You'll remember that last week the Steelers were quick to say they left everything on the field in Baltimore, and apparently on Sunday they went back there to get it, because there was no one around to welcome the San Diego Chargers to Heinz Field.
At least no one of any competence.
The record must show that the dreadful Chargers got their first regular-season victory in Pittsburgh, the notarized arithmetic being Chargers 34, Steelers 24, but in the broader sense, Mike Tomlin's team simply wasn't home.
The highlight for a disgusted December audience of 61,359 was probably the halftime punt, pass and kick contest, primarily because it interrupted the punt, punt and punt contest staged by the Steelers offense for the game's first 30 minutes.
But there's no sense flagellating any one of the so-called three phases, because this third Steelers loss in four games was a total team initiative, even if the most stunning element was the quizzical contribution of Dick LeBeau's third-down defenders.
"We lost situational football," was among Tomlin's first impressions. "They converted too many [third-down opportunities] on defense."
Here was the situation the way nobody much cared to portray it all week: Ben Roethlisberger was returning to the offense after missing three and a half games with a hyper-scrupulously documented shoulder/rib/endangered aorta injury, just as Ike Taylor was vacating a 135 consecutive start streak with a sore foot that was barely noticed.
Taylor, the favored target of a feverish fan base that reacts with a vitriol Pittsburgh normally saves for Marc-Andre Fleury any time something untoward happens in this secondary, is the Steelers most important and accomplished defender against the pass.
You can start with this: In the six games before Sunday, opponents were a combined 16 for 76 on third down (21 percent); with Ike in street clothes, the Chargers converted 12 times in 22 attempts (55 percent). The Chargers won on third down more Sunday than the Steelers' past four opponents combined.
"They were putting themselves in good situations on third down," Taylor said. "They were third-and-1, third-and-2 a lot, and when that happens, the playbook gets big for them and small for us. [San Diego's Michael] Spurlock was getting open a lot. It was like him and Philip Rivers had a bead on our defense and our coverage."
Here's the bead. The old offensive coordinator and soon to be former head coach Norv Turner noticed that Taylor was on the sideline.
"We thought we could exploit their corners," said Spurlock, the journeyman wideout who caught seven throws Sunday. "Our skill players are as good as theirs in those matchups."
Sure they are, if Ike's watching from the sideline.
Since Taylor became a starter in 2005, the Steelers have led the league in pass defense. In 124 regular-season games since, the Steelers have allowed seven receivers to catch 10 or more balls, and nine passers to throw for 300 yards, none this year.
"It's a big problem having him out," said linebacker Larry Foote. "Our young guys have to deliver. They delivered for us last week in a hostile environment and now they have to do it again."
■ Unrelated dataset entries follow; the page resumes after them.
(* ===== verification/Sockets.v ===== *)
(** * System calls and the socket wrappers

    The class [OS] lists the system calls the client makes, over an abstract
    state of the operating system; [OSLaws] is the documented behaviour the
    properties use.  The rest of the file is [src/tcp_socket.cpp] and
    [include/tcp_socket.hpp] over them; a socket is its file descriptor. *)

From S2P Require Import Prelude ByteBuffer.

(** [EPOLLIN] and [EPOLLOUT] of [sys/epoll.h]. *)
Definition EPOLLIN : Z := 1.
Definition EPOLLOUT : Z := 4.

(** An IPv4 address and port in host byte order: what the client keeps in a
    [sockaddr_in]. *)
Record sockaddr := mk_sockaddr { sin_addr : Z; sin_port : Z }.

#[global] Instance sockaddr_eq_dec : EqDecision sockaddr.
Proof. solve_decision. Defined.

(** [read] returns -1 ([None]), or the bytes it stored, none of them at the end of
    the stream.  [epoll_wait] returns -1 ([None]) or the ready descriptors with
    their events. *)
Class OS := {
  os : Type;
  sys_socket : os -> Z * os;
  sys_close : Z -> os -> os;
  sys_set_nonblock : Z -> bool -> os -> bool * os;
  sys_bind : Z -> sockaddr -> os -> Z * os;
  sys_connect : Z -> sockaddr -> os -> Z * os;
  sys_so_error : Z -> os -> option Z * os;
  sys_read : Z -> Z -> os -> option bytes * os;
  sys_write : Z -> bytes -> os -> Z * os;
  sys_epoll_add : Z -> Z -> os -> Z * os;
  sys_epoll_mod : Z -> Z -> os -> Z * os;
  sys_epoll_del : Z -> os -> os;
  sys_epoll_wait : Z -> Z -> os -> option (list (Z * Z)) * os;
  sys_now : os -> Z * os;
}.

Class OSLaws (O : OS) : Prop := {
  read_at_most fd n s l : 0 <= n -> (sys_read fd n s).1 = Some l ->
    Z.of_nat (length l) <= n /\ bytes_ok l;
  write_at_most fd l s : -1 <= (sys_write fd l s).1 <= Z.of_nat (length l);
  write_progress fd l s : l <> [] -> (sys_write fd l s).1 <> 0;
}.

Section TcpSocket.
Context {BB : ByteBuffer} {O : OS}.

(** [include/tcp_socket.hpp:27-27] tcp_socket::valid *)
Definition tcp_socket_valid (fd : Z) : bool := negb (fd =? -1).

(** [src/tcp_socket.cpp:16-26] tcp_socket::tcp_socket *)
Definition tcp_socket_create (s : os) : result (Z * os) :=
  let '(fd, s) := sys_socket s in
  if negb (tcp_socket_valid fd) then Fault RuntimeError else Ok (fd, s).

(** [src/tcp_socket.cpp:34-40] tcp_socket::bind *)
Definition tcp_socket_bind (fd : Z) (ep : sockaddr) (s : os) : bool * os :=
  let '(res, s) := sys_bind fd ep s in (res =? 0, s).

(** [src/tcp_socket.cpp:42-48] tcp_socket::connect *)
Definition tcp_socket_connect (fd : Z) (ep : sockaddr) (s : os) : bool * os :=
  let '(res, s) := sys_connect fd ep s in (res =? 0, s).

(** [src/tcp_socket.cpp:50-60] tcp_socket::set_blocking *)
Definition tcp_socket_set_blocking (fd : Z) (block : bool) (s : os) : bool * os :=
  sys_set_nonblock fd (negb block) s.

(** [src/tcp_socket.cpp:62-65] tcp_socket::getsockopt
    The one option the client asks for is [SO_ERROR]. *)
Definition tcp_socket_getsockopt (fd : Z) (s : os) : option Z * os := sys_so_error fd s.

(** [src/tcp_socket.cpp:67-75] tcp_socket::write *)
Definition tcp_socket_write (fd : Z) (buffer : buf) (s : os) : Z * buf * os :=
  let '(res, s) := sys_write fd (bb_readable buffer) s in
  let buffer := if 0 <? res then bb_inc_read buffer res else buffer in
  (res, buffer, s).

(** [src/tcp_socket.cpp:77-85] tcp_socket::read *)
Definition tcp_socket_read (fd : Z) (buffer : buf) (s : os) : Z * buf * os :=
  let '(res, s) := sys_read fd (bb_write_available buffer) s in
  match res with
  | None => (-1, buffer, s)
  | Some l =>
      let n := Z.of_nat (length l) in
      (n, if 0 <? n then bb_fill buffer l else buffer, s)
  end.

(** [src/tcp_socket.cpp:87-94] tcp_socket::close *)
Definition tcp_socket_close (fd : Z) (s : os) : Z * os :=
  if tcp_socket_valid fd then (-1, sys_close fd s) else (fd, s).

(** [src/tcp_socket.cpp:96-107] tcp_socket::reset *)
Definition tcp_socket_reset (fd : Z) (s : os) : result (Z * os) :=
  let '(_, s) := tcp_socket_close fd s in
  tcp_socket_create s.

Context {BL : ByteBufferLaws BB} {OL : OSLaws O}.

(** A successful or failed write leaves exactly the bytes not sent. *)
Lemma tcp_socket_write_readable fd b s res b' s' :
  tcp_socket_write fd b s = (res, b', s') ->
  bb_readable b' = drop (Z.to_nat res) (bb_readable b) /\
  -1 <= res <= bb_available b /\ (bb_readable b <> [] -> res <> 0).
Proof.
  unfold tcp_socket_write, bb_available. intros H.
  pose proof (write_at_most fd (bb_readable b) s) as Hm.
  pose proof (write_progress fd (bb_readable b) s) as Hp.
  destruct (sys_write fd (bb_readable b) s) as [r s1]. simpl in *.
  injection H as <- <- <-. split; [|done].
  destruct (Z.ltb_spec 0 r).
  - by rewrite inc_read_readable by (unfold bb_available; lia).
  - replace (Z.to_nat r) with 0%nat by lia. by rewrite drop_0.
Qed.

(** A read stores what the system call returned after what was there. *)
Lemma tcp_socket_read_readable fd b s res b' s' :
  0 <= bb_write_available b ->
  tcp_socket_read fd b s = (res, b', s') ->
  exists l, bb_readable b' = bb_readable b ++ l /\ bytes_ok l /\
    ((res = -1 /\ l = []) \/ res = Z.of_nat (length l)).
Proof.
  unfold tcp_socket_read. intros Hw H.
  pose proof (read_at_most fd (bb_write_available b) s) as Hm.
  destruct (sys_read fd (bb_write_available b) s) as [[l|] s1]; simpl in *; injection H as <- <- <-.
  - destruct (Hm l Hw eq_refl) as [Hlen Hok]. exists l. split; [|by eauto].
    destruct (Z.ltb_spec 0 (Z.of_nat (length l))).
    + by apply fill_readable.
    + destruct l; [by rewrite app_nil_r | simpl in *; lia].
  - exists []. rewrite app_nil_r. split; [done|]. split; [constructor|]. by left.
Qed.
End TcpSocket.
Despite Taylor's assertion that San Diego had put itself in makeable third downs (10 of the 22 were third-and-5 or shorter), Rivers and his rangy wideouts were the equal of just about any predicament. They got 11 on third-and-8, 10 on third-and-10, 17 on third-and-13, 11 on third-and-6, and, on a third-and-1 from the Steelers 39, Rivers zipped a touchdown pass to 6-5 Danario Alexander behind overmatched corner Curtis Brown in the part of the field Taylor commonly shuts down.
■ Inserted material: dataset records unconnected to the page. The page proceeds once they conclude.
(** If exactly one registered client [c] expires, and it is followed by [d] and by
    at least one more client, then [d] misses the tock and the last client is
    advanced twice: the walk continues with the cells shifted under it. *)
Theorem timer_tock_skips now t a c d b x :
  timer_ok t -> timer_clients t = a ++ c :: d :: b ++ [x] ->
  NoDup (a ++ c :: d :: b ++ [x]) ->
  let ms := Z.quot (now - start_ t) 1000000 in
  expires ms t c = true ->
  Forall (fun e => expires ms t e = false) (a ++ b ++ [x]) ->
  expires ms (advance ms x t) x = false ->
  exists t', timer_tock unreg_on_timeout now t = Ok t' /\
    timer_clients t' = a ++ d :: b ++ [x] /\
    timer_client t' d = timer_client t d /\
    timer_client t' x = timer_client (advance ms x (advance ms x t)) x.
Proof.
  intros Hok Hcl Hnd ms Hc Hq Hx.
  destruct (timer_cells t Hok) as (rest & Hcells & Hlen). rewrite Hcl in Hcells, Hlen.
  pose proof Hnd as Hnd'. change (c :: d :: b ++ [x]) with ([c] ++ [d] ++ b ++ [x]) in Hnd'.
  rewrite !NoDup_app in Hnd'. apply Forall_app in Hq as [Hqa Hqb].
  set (t1 := advance ms c (advance_all ms a t)).
  set (t2 := set_elapsed c (f32_of_Z 0) (timer_unreg c t1)).
  assert (timer_clients t1 = a ++ c :: (d :: b) ++ [x] /\
          cells_ t1 = (a ++ c :: (d :: b) ++ [x]) ++ rest) as [Hcl1 Hcells1].
  { destruct (advance_all_vector ms a t) as [Hv1 Hv2]. split; [|exact (eq_trans Hv1 Hcells)].
    change (take (size_ (advance_all ms a t)) (cells_ (advance_all ms a t)) = a ++ c :: (d :: b) ++ [x]).
    by rewrite Hv1, Hv2. }
  assert (forall y, y ∉ a -> y <> c -> timer_client t2 y = timer_client t y) as Ht2.
  { intros y Hy Hyc. unfold t2. rewrite set_elapsed_other by done.
    change (timer_client t1 y = timer_client t y). unfold t1.
    by rewrite advance_other, advance_all_other. }
  assert (cells_ t2 = (a ++ [d]) ++ b ++ x :: x :: rest) as Hc2.
  { change (cells_ (timer_unreg c t1) = (a ++ [d]) ++ b ++ x :: x :: rest).
    rewrite (timer_unreg_cells a c (d :: b) x rest) by done. simpl. by rewrite <- !app_assoc. }
  exists (advance ms x (advance ms x (advance_all ms b t2))). split; [|split; [|split]].
  - unfold timer_tock. simpl. fold ms. rewrite <- Hlen.
    replace (length (a ++ c :: d :: b ++ [x])) with ((length a + 1) + (length b + 2))%nat
      by (rewrite length_app; simpl; rewrite length_app; simpl; lia).
    rewrite tock_loop_app, (tock_loop_head ms a c (d :: b ++ [x]) rest);
      [|by rewrite Hcells, <- app_assoc|tauto|set_solver|done|done].
    cbn [mbind result_bind]. fold t1 t2.
    replace (0 + (length a + 1))%nat with (length (a ++ [d])) by (rewrite length_app; simpl; lia).
    apply (tock_loop_tail _ ms (a ++ [d]) b x rest); [done|set_solver|set_solver| |].
    + apply Forall_forall. intros y Hy. rewrite (expires_ext ms t2 t).
      * by apply (proj1 (Forall_forall _ _) Hqb).
      * apply Ht2; [set_solver|]. set_solver.
    + rewrite (expires_ext ms _ (advance ms x t)); [done|].
      rewrite !advance_client, Ht2 by set_solver. done.
  - unfold timer_clients. destruct (advance_all_vector ms b t2) as [Hv Hs].
    change (take (size_ (advance_all ms b t2)) (cells_ (advance_all ms b t2)) = a ++ d :: b ++ [x]).
    rewrite Hv, Hs. change (timer_clients (timer_unreg c t1) = a ++ d :: b ++ [x]).
    rewrite timer_unreg_clients, Hcl1. by apply filter_ne_middle.
  - rewrite !advance_other, advance_all_other by set_solver. apply Ht2; set_solver.
  - rewrite !advance_client, advance_all_other, Ht2 by set_solver. done.
Qed.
The ultimate insult came at the start of the second half, when the Chargers slugged out a 17-play drive covering 78 yards and nearly 10 clock-chewing minutes on their way to a 20-3 lead.
"That was ugly, demoralizing," said Foote. "It's like getting hit in the gut. A great drive by them."
The Chargers were 5 for 5 on third down in that drive.
"We'll make an effort to make our corrections," Tomlin said. "We'll prepare for our next opportunity, but we're not going to change the formula in which we address it or prepare. We're too far down the road for that and it's not broken. What is broken is our execution and performance here today."
Fortunately for the head coach, there is plenty of introspection in progress across the AFC North this morning, as Baltimore and Cincinnati both lost. The net result is the same as if they'd all won, except, of course, for the stinking.